Closed thierrygosselin closed 6 years ago
Hello Thierry Great to hear from you. How is your package developing?
On LightGBM: I don't think that gradient boosters are very helpful. The reason is that they have about ten parameters that have to be chosen carefully. Unlike random forests, which usually work acceptably well even without any tuning. But for other purposes, LightGBM is ingenious.
On PMM: I am not sure if I got your question. The idea is as follows: With k-PMM, the missing value in variable x and observation i is not directly filled in by the OOB prediction of the random forest. Instead, the OOB prediction of observation i is compared with all OOB predictions of observations without missing x. Among the k nearest OOB predictions, an observation is picked at random. Then their x value is used for imputation. Since the OOB predictions are a function of all variables (except x), actually the match is done implicitly on all variables (except x), not unlike propensity score matching.
Let me give you an example
library(missRanger)
crazyData <- data.frame(x1 = c(NA, 1, 1, 1, 1, 2, 2, 2, 2), x2 = c(1, 2, 3, 2, 3, 5, 6, 5, 6))
filledData <- missRanger(crazyData, pmm.k = 1)
filledData
# x1 x2
# 1 1 1
# 2 1 2
# 3 1 3
# 4 1 2
# 5 1 3
# 6 2 5
# 7 2 6
# 8 2 5
# 9 2 6
The first observation's x2 value is close to the x2 value of observations 2-4. Thus, their OOB predictions for x1 will be quite close. Consequently, the first value is picked with one of their x1 values (which is 1).
Hi Michael, thanks for the quick reply, very helpful ! For the package, we are now working on simulated genomic data to test different imputation methods.
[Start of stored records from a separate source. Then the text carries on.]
(** The constructor of [OpenFile]. *)
Definition new_OpenFile (path : bytes) (flags pinode : Z) (fname : bytes) (inode : Z)
    (type : FileType) : OpenFile :=
  {| type_ := type; path_ := path; inode_ := inode;
     flags_ := [has_flag flags O_APPEND; has_flag flags O_CREAT; has_flag flags O_TRUNC;
                has_flag flags O_RDONLY; has_flag flags O_WRONLY; has_flag flags O_RDWR;
                false];
     pos_ := 0; pinode_ := pinode; fname_ := fname; entries := [] |}.

(** The constructor of [OpenDir]. *)
Definition new_OpenDir (path : bytes) (pinode : Z) (fname : bytes) (inode : Z) : OpenFile :=
  new_OpenFile path 0 pinode fname inode directory.

Definition get_flag (f : OpenFile_flags) (o : OpenFile) : bool :=
  nth (to_underlying f) (flags_ o) false.

Definition set_flag (f : OpenFile_flags) (v : bool) (o : OpenFile) : OpenFile :=
  {| type_ := type_ o; path_ := path_ o; inode_ := inode_ o;
     flags_ := <[to_underlying f := v]> (flags_ o);
     pos_ := pos_ o; pinode_ := pinode_ o; fname_ := fname_ o; entries := entries o |}.

Definition set_pos (p : Z) (o : OpenFile) : OpenFile :=
  {| type_ := type_ o; path_ := path_ o; inode_ := inode_ o; flags_ := flags_ o;
     pos_ := p; pinode_ := pinode_ o; fname_ := fname_ o; entries := entries o |}.

Definition set_path (p : bytes) (o : OpenFile) : OpenFile :=
  {| type_ := type_ o; path_ := p; inode_ := inode_ o; flags_ := flags_ o;
     pos_ := pos_ o; pinode_ := pinode_ o; fname_ := fname_ o; entries := entries o |}.

Definition set_entries (es : list DirEntry) (o : OpenFile) : OpenFile :=
  {| type_ := type_ o; path_ := path_ o; inode_ := inode_ o; flags_ := flags_ o;
     pos_ := pos_ o; pinode_ := pinode_ o; fname_ := fname_ o; entries := es |}.

(** [OpenDir::add], [size], [getdent] (which throws), [clearEntries]. *)
Definition dir_add (name : bytes) (type : FileType) (inode : Z) (o : OpenFile) : OpenFile :=
  set_entries (entries o ++ [{| name_ := name; dtype_ := type; dinode_ := inode |}]) o.

Definition dir_size (o : OpenFile) : Z := Z.of_nat (length (entries o)).

Definition getdent {S} (pos : Z) (o : OpenFile) : M S DirEntry :=
  match entries o !! Z.to_nat (u32 pos) with
  | Some e => ret e
  | None => raise Thrown
  end.

Definition clearEntries (o : OpenFile) : OpenFile := set_entries [] o.

(** ** The descriptor table *)

Definition int_max : Z := 2147483647.

Record OpenFileMap := {
  heap : gmap nat OpenFile;
  brk : nat;
  files_ : gmap Z nat;
  fd_idx : Z;
  fd_validation_needed : bool
}.
(* ===== verification/RpcClient.v ===== *)
(** * The client's RPC layer ([src/rpc/rpc_client.cc], [include/rpc/rpc_client.h],
      [include/client/hooks.h])

    The client context, the region map a client keeps and how it routes a request,
    and one definition per [RPC_*] method.  All methods build their request in the
    same message buffer, [window_[0]], through the union [wire_req_t]: the buffer is
    a byte array that survives from one request to the next, a method writes the
    fields the code writes, and the request the server receives is read back from
    the bytes with the offsets of the structs.  eRPC, [rand] and [std::hash] are
    parameters. *)

From Stdlib Require Import ZArith Lia.
From stdpp Require Import base numbers list gmap.
From S2P Require Import Prelude JumpHash Types XXHash Wire Handlers LruCache DentryCache.
From S2P Require Import OpenFileMap.
Open Scope Z_scope.

(** What the client uses of eRPC and of the C and C++ libraries.  [rpc sid q] is
    [enqueue_request] on session [sid] followed by the event loop until the
    continuation has run; [rand n] is the [n]-th value of [rand()]. *)
Class Platform := {
  Net : Type;
  rpc : Z -> wire_req -> M Net wire_resp;
  rand : nat -> Z;
  std_hash : bytes -> Z
}.

(** ** The request buffer *)

(** [sizeof(wire_req_t)], the size the buffer is allocated with. *)
Definition wire_req_size : Z := 3768.

(** The [n]-byte integer at offset [off]. *)
Definition int_at (off n : nat) (buf : bytes) : Z := le_value (take n (drop off buf)).

(** The structs of [wire_req_t] over the bytes of a message. *)
Definition as_FnameReq (b : bytes) : FnameReq :=
  {| fr_region_id := i32 (int_at 0 4 b); fr_pinode := int_at 8 8 b;
     fr_pinode_hash := int_at 16 8 b; fr_fname := drop 24 b |}.

Definition as_ModeReq (b : bytes) : ModeReq :=
  {| mr_region_id := i32 (int_at 0 4 b); mr_pinode := int_at 8 8 b;
     mr_pinode_hash := int_at 16 8 b; mr_mode := int_at 24 4 b; mr_fname := drop 28 b |}.

Definition as_FSMknodReq (b : bytes) : FSMknodReq :=
  {| kr_region_id := i32 (int_at 0 4 b);
     kr_oid := {| lo := int_at 8 8 b; hi := int_at 16 8 b |};
     kr_pinode := int_at 24 8 b; kr_pinode_hash := int_at 32 8 b;
     kr_mode := int_at 40 4 b; kr_fname := drop 44 b |}.

Definition as_FSReaddirReq (b : bytes) : FSReaddirReq :=
  {| rr_region_id := i32 (int_at 0 4 b); rr_inode := int_at 8 8 b;
     rr_inode_hash := int_at 16 8 b; rr_offset := int_at 24 8 b |}.

(** ** The client *)

Definition region_map_t : Type := list (ClientRegion * Z).

Section RpcClient.
Context {P : Platform}.

(** [client_context] without the eRPC objects; [session_num_vec_] maps the index of
    a session to its eRPC number and is left out.  [ofm_] is the descriptor table of
    [MetaClient]; [rand_count] counts the calls of [rand()]; [reentrance_flag] is
    the thread-local flag of [metafs_hook]. *)
Record client := {
  c_id : Z;
  dentry_cache : Dentry.DentryCache;
  total_servers : Z;
  regions : region_map_t;
  req_buf : bytes;
  ofm_ : Files.OpenFileMap;
  net : Net;
  rand_count : nat;
  reentrance_flag : bool
}.

Definition set_dentry_cache (d : Dentry.DentryCache) (c : client) : client :=
  {| c_id := c_id c; dentry_cache := d; total_servers := total_servers c;
     regions := regions c; req_buf := req_buf c; ofm_ := ofm_ c; net := net c;
     rand_count := rand_count c; reentrance_flag := reentrance_flag c |}.

Definition set_regions (m : region_map_t) (c : client) : client :=
  {| c_id := c_id c; dentry_cache := dentry_cache c; total_servers := total_servers c;
     regions := m; req_buf := req_buf c; ofm_ := ofm_ c; net := net c;
     rand_count := rand_count c; reentrance_flag := reentrance_flag c |}.

Definition set_req_buf (b : bytes) (c : client) : client :=
  {| c_id := c_id c; dentry_cache := dentry_cache c; total_servers := total_servers c;
     regions := regions c; req_buf := b; ofm_ := ofm_ c; net := net c;
     rand_count := rand_count c; reentrance_flag := reentrance_flag c |}.

Definition set_ofm (o : Files.OpenFileMap) (c : client) : client :=
  {| c_id := c_id c; dentry_cache := dentry_cache c; total_servers := total_servers c;
     regions := regions c; req_buf := req_buf c; ofm_ := o; net := net c;
     rand_count := rand_count c; reentrance_flag := reentrance_flag c |}.

Definition set_net (n : Net) (c : client) : client :=
  {| c_id := c_id c; dentry_cache := dentry_cache c; total_servers := total_servers c;
     regions := regions c; req_buf := req_buf c; ofm_ := ofm_ c; net := n;
     rand_count := rand_count c; reentrance_flag := reentrance_flag c |}.

Definition set_rand_count (n : nat) (c : client) : client :=
  {| c_id := c_id c; dentry_cache := dentry_cache c; total_servers := total_servers c;
     regions := regions c; req_buf := req_buf c; ofm_ := ofm_ c; net := net c;
     rand_count := n; reentrance_flag := reentrance_flag c |}.

Definition set_reentrance_flag (b : bool) (c : client) : client :=
  {| c_id := c_id c; dentry_cache := dentry_cache c; total_servers := total_servers c;
     regions := regions c; req_buf := req_buf c; ofm_ := ofm_ c; net := net c;
     rand_count := rand_count c; reentrance_flag := b |}.

(** A computation on one part of the client. *)
Definition zoom {S A} (get : client -> S) (set : S -> client -> client) (k : M S A)
  : M client A :=
  fun c => match k (get c) with
           | Done (a, s) => Done (a, set s c)
           | Fault f => Fault f
           end.

Definition on_files {A} (k : M Files.OpenFileMap A) : M client A := zoom ofm_ set_ofm k.
Definition on_dentry {A} (k : M Dentry.DentryCache A) : M client A :=
  zoom dentry_cache set_dentry_cache k.

Local Open Scope m_scope.

(** ** Routing *)

(** [region_cmp_func] *)
Definition region_cmp (l r : ClientRegion) : bool :=
  key_hi (c_end_key l) <? key_hi (c_start_key r).

(** [region_map.insert(make_pair(region, id))] on the [std::map], as the list of its
    entries in order: a key that compares neither below nor above an entry is
    equivalent to it and the map stays as it is. *)
Fixpoint region_insert (x : ClientRegion * Z) (m : region_map_t) : region_map_t :=
  match m with
  | [] => [x]
  | y :: m' =>
      if region_cmp (fst y) (fst x) then y :: region_insert x m'
      else if region_cmp (fst x) (fst y) then x :: m
      else m
  end.

Fixpoint find_region_id (k : RegionKey) (m : region_map_t) : Z :=
  match m with
  | [] => -1
  | (r, rid) :: m' =>
      if (key_hi (c_start_key r) <=? key_hi k) && (key_hi k <=? key_hi (c_end_key r))
      then rid else find_region_id k m'
  end.

(** The lines every method starts with: hash, region, session. *)
Definition server_session (pinode : Z) : M client Z :=
  let* m := gets regions in
  let rid := find_region_id (mk_RegionKey 0 (pinode_hash pinode)) m in
  p_assert (negb (rid =? -1)) ;;;
  let* n := gets total_servers in
  if rid <? n then ret rid
  else match JumpConsistentHash (u64 rid) n with
       | Some b => ret b
       | None => raise OutOfFuel
       end.

(** [resize_msg_buffer] (whose assertion bounds the size), then the assignments
    [w]; the message is the first [size] bytes. *)
Definition request (size : Z) (w : bytes -> bytes) : M client bytes :=
  p_assert (size <=? wire_req_size) ;;;
  modify (fun c => set_req_buf (w (req_buf c)) c) ;;;
  gets (fun c => take (Z.to_nat size) (req_buf c)).

(** [enqueue_request] on [session_num_vec_[sid]] and the loop on [complete_cb]. *)
Definition enqueue (sid : Z) (q : wire_req) : M client wire_resp :=
  let* n := gets total_servers in
  if (0 <=? sid) && (sid <? n) then zoom net set_net (rpc sid q) else raise OutOfBounds.

(** [strcpy(dst, fname.c_str())] at an offset. *)
Definition strcpy_at (off : nat) (fname : bytes) : bytes -> bytes :=
  write_at off (c_str fname ++ [0]).

Definition len1 (fname : bytes) : Z := Z.of_nat (length fname) + 1.

(** ** The requests *)

Definition RPC_Open (pinode : Z) (fname : bytes) (mode inode : Z) (stat : metafs_stat_t)
  : M client (RespType * Z * metafs_stat_t) :=
  let* sid := server_session pinode in
  let* msg := request (28 + len1 fname)
    (fun b => strcpy_at 28 fname (write_at 24 (le_bytes 4 mode) (write_at 8 (le_bytes 8 pinode) b))) in
  let* r := enqueue sid (FSOpenReq (as_ModeReq msg)) in
  match r with
  | RStat x => if decide (st_resp_type x = kSuccess) then ret (kSuccess, st_inode x, st_stat x)
               else ret (st_resp_type x, inode, stat)
  | _ => raise OutOfBounds
  end.

Definition RPC_Getinode (pinode : Z) (fname : bytes) (inode : Z) : M client (RespType * Z) :=
  let* sid := server_session pinode in
  let* msg := request (24 + len1 fname)
    (fun b => strcpy_at 24 fname (write_at 8 (le_bytes 8 pinode) b)) in
  let* r := enqueue sid (FSGetinodeReq (as_FnameReq msg)) in
  match r with
  | RInode x => if decide (ir_resp_type x = kSuccess) then ret (kSuccess, ir_inode x)
                else ret (ir_resp_type x, inode)
  | _ => raise OutOfBounds
  end.

Definition RPC_Getstat (pinode : Z) (fname : bytes) (inode : Z) (stat : metafs_stat_t)
  : M client (RespType * Z * metafs_stat_t) :=
  let* sid := server_session pinode in
  let* msg := request (24 + len1 fname)
    (fun b => strcpy_at 24 fname (write_at 8 (le_bytes 8 pinode) b)) in
  let* r := enqueue sid (FSStatReq (as_FnameReq msg)) in
  match r with
  | RStat x => if decide (st_resp_type x = kSuccess) then ret (kSuccess, st_inode x, st_stat x)
               else ret (st_resp_type x, inode, stat)
  | _ => raise OutOfBounds
  end.

Definition RPC_Mknod (pinode : Z) (fname : bytes) (mode inode : Z) (stat : metafs_stat_t)
  : M client (RespType * Z * metafs_stat_t) :=
  let* sid := server_session pinode in
  let* msg := request (44 + len1 fname)
    (fun b => strcpy_at 44 fname (write_at 40 (le_bytes 4 mode) (write_at 24 (le_bytes 8 pinode) b))) in
  let* r := enqueue sid (MknodReq (as_FSMknodReq msg)) in
  match r with
  | RStat x => if decide (st_resp_type x = kSuccess) then ret (kSuccess, st_inode x, st_stat x)
               else ret (st_resp_type x, inode, stat)
  | _ => raise OutOfBounds
  end.

Definition RPC_Unlink (pinode : Z) (fname : bytes) : M client RespType :=
  let* sid := server_session pinode in
  let* msg := request (24 + len1 fname)
    (fun b => strcpy_at 24 fname (write_at 8 (le_bytes 8 pinode) b)) in
  let* r := enqueue sid (FSUnlinkReq (as_FnameReq msg)) in
  match r with RStatus t => ret t | _ => raise OutOfBounds end.

Definition RPC_Mkdir (pinode : Z) (fname : bytes) (mode inode : Z)
  : M client (RespType * Z) :=
  let* sid := server_session pinode in
  let* msg := request (28 + len1 fname)
    (fun b => strcpy_at 28 fname (write_at 24 (le_bytes 4 mode) (write_at 8 (le_bytes 8 pinode) b))) in
  let* r := enqueue sid (FSMkdirReq (as_ModeReq msg)) in
  match r with
  | RInode x => if decide (ir_resp_type x = kSuccess) then ret (kSuccess, ir_inode x)
                else ret (ir_resp_type x, inode)
  | _ => raise OutOfBounds
  end.

Definition RPC_Rmdir (pinode : Z) (fname : bytes) : M client RespType :=
  let* sid := server_session pinode in
  let* msg := request (24 + len1 fname)
    (fun b => strcpy_at 24 fname (write_at 8 (le_bytes 8 pinode) b)) in
  let* r := enqueue sid (FSRmdirReq (as_FnameReq msg)) in
  match r with RStatus t => ret t | _ => raise OutOfBounds end.

(** The inner loop of [RPC_Readdir]: [ptr] is [fname_ptr] and [skip] is
    [fname_len + 16]. *)
Fixpoint add_entries (n : nat) (skip : nat) (ptr : bytes) (dir : Files.OpenFile)
  : M client Files.OpenFile :=
  match n with
  | O => ret dir
  | S n' =>
      let p := drop skip ptr in
      if negb (has_nul p) then raise OutOfBounds
      else
        let name := c_str p in
        let fname_len := S (length name) in
        let q := drop fname_len p in
        if (length q <? 8)%nat then raise OutOfBounds
        else
          let inode := le_value (take 8 q) in
          let ftype := if Z.land inode inode_prefix_msb =? 0 then Files.regular
                       else Files.directory in
          add_entries n' (fname_len + 16) p (Files.dir_add name ftype inode dir)
  end.

(** [FSReaddirReq_size] *)
Definition FSReaddirReq_size : Z := 32.

Definition write_readdir (pinode offset : Z) (b : bytes) : bytes :=
  write_at 24 (le_bytes 8 offset) (write_at 8 (le_bytes 8 pinode) b).

(** The [do ... while(is_uncomplete)] loop; the request has been written. *)
Fixpoint readdir_loop (fuel : nat) (sid pinode : Z) (msg : bytes) (dir : Files.OpenFile)
  : M client (RespType * Files.OpenFile) :=
  match fuel with
  | O => raise OutOfFuel
  | S fuel' =>
      let* r := enqueue sid (ReaddirReq (as_FSReaddirReq msg)) in
      match r with
      | RReaddir x =>
          if decide (rd_resp_type x = kSuccess) then
            (if rd_num_result x <? 0 then raise OutOfBounds else ret tt) ;;;
            let* dir := add_entries (Z.to_nat (rd_num_result x)) 8 (rd_entries x) dir in
            if rd_is_uncomplete x =? 0 then ret (kSuccess, dir)
            else
              let* msg := request FSReaddirReq_size (write_readdir pinode (rd_next_offset x)) in
              readdir_loop fuel' sid pinode msg dir
          else ret (rd_resp_type x, dir)
      | _ => raise OutOfBounds
      end
  end.

Definition RPC_Readdir (fuel : nat) (pinode : Z) (dir : Files.OpenFile)
  : M client (RespType * Files.OpenFile) :=
  let* sid := server_session pinode in
  let* msg := request FSReaddirReq_size (write_readdir pinode 0) in
  readdir_loop fuel sid pinode msg dir.

(** [rand()] *)
Definition next_rand : M client Z :=
  let* n := gets rand_count in
  modify (set_rand_count (S n)) ;;;
  ret (rand n).

Definition RPC_ReadRegionmap : M client RespType :=
  let* x := next_rand in
  let* n := gets total_servers in
  let sid := Z.rem x n in
  let* cid := gets c_id in
  let* msg := request 4 (write_at 0 (le_bytes 4 cid)) in
  let* r := enqueue sid (ReadRegionmapReq (i32 (int_at 0 4 msg))) in
  match r with
  | RRegionmap x =>
      if decide (rm_resp_type x = kSuccess) then
        if Z.of_nat (length (rm_entries x)) <? rm_num_entries x then raise OutOfBounds
        else
          modify (set_regions
            (fold_left (fun m e => region_insert (e, c_region_id e) m)
               (take (Z.to_nat (rm_num_entries x)) (rm_entries x)) [])) ;;;
          ret kSuccess
      else ret kFail
  | _ => raise OutOfBounds
  end.

End RpcClient.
So far I want to have 4-5 methods to test, including missRanger and on-the-fly imputation proposed in randomForestSRC. I was thinking of integrating your PMM approach after lightGBM and XGBoost... but like you said, there are numerous arguments to tune and not as simple as RF approaches...
Best Thierry
Wow - I am very much looking forward seeing the results! My PMM code is actually very hard to read, but only because I wanted to be able to deal with categorical variables. For purely numeric data, it is actually very much simpler.
it's fine, and the data is categorical.
The problem faced with imputation and RADseq data is with low frequency genotypes.
The problem I was first facing with XGBoost or LightGBM is that I have to use a training/test set by first splitting my non missing genotypes then I do the imputations.
In missRanger::pmm the xtrain
argument requires to run the prediction model back to all the data (training + test set).
The xtest
argument is the imputed data generated by the model prediction.
The couple of tests conducted shows an increase in variance. More low frequency genotypes are reintroduced in the imputed data, which is good. Otherwise, they were dropped by the model.
Hi Michael, my question is regarding PMM.
e.g. a dataset with 10000 variable with different level of missingness Is their a potential for bias if PMM is carried out after the model for one variable ?
Since the knn will be only between that variable's values and not accounting all the variable. If all variable were accounted for distance, neighbours would be different, I suppose...
and not related to missRanger, I see you've started working with LightGBM, have you tried imputations with it ?
Best Thierry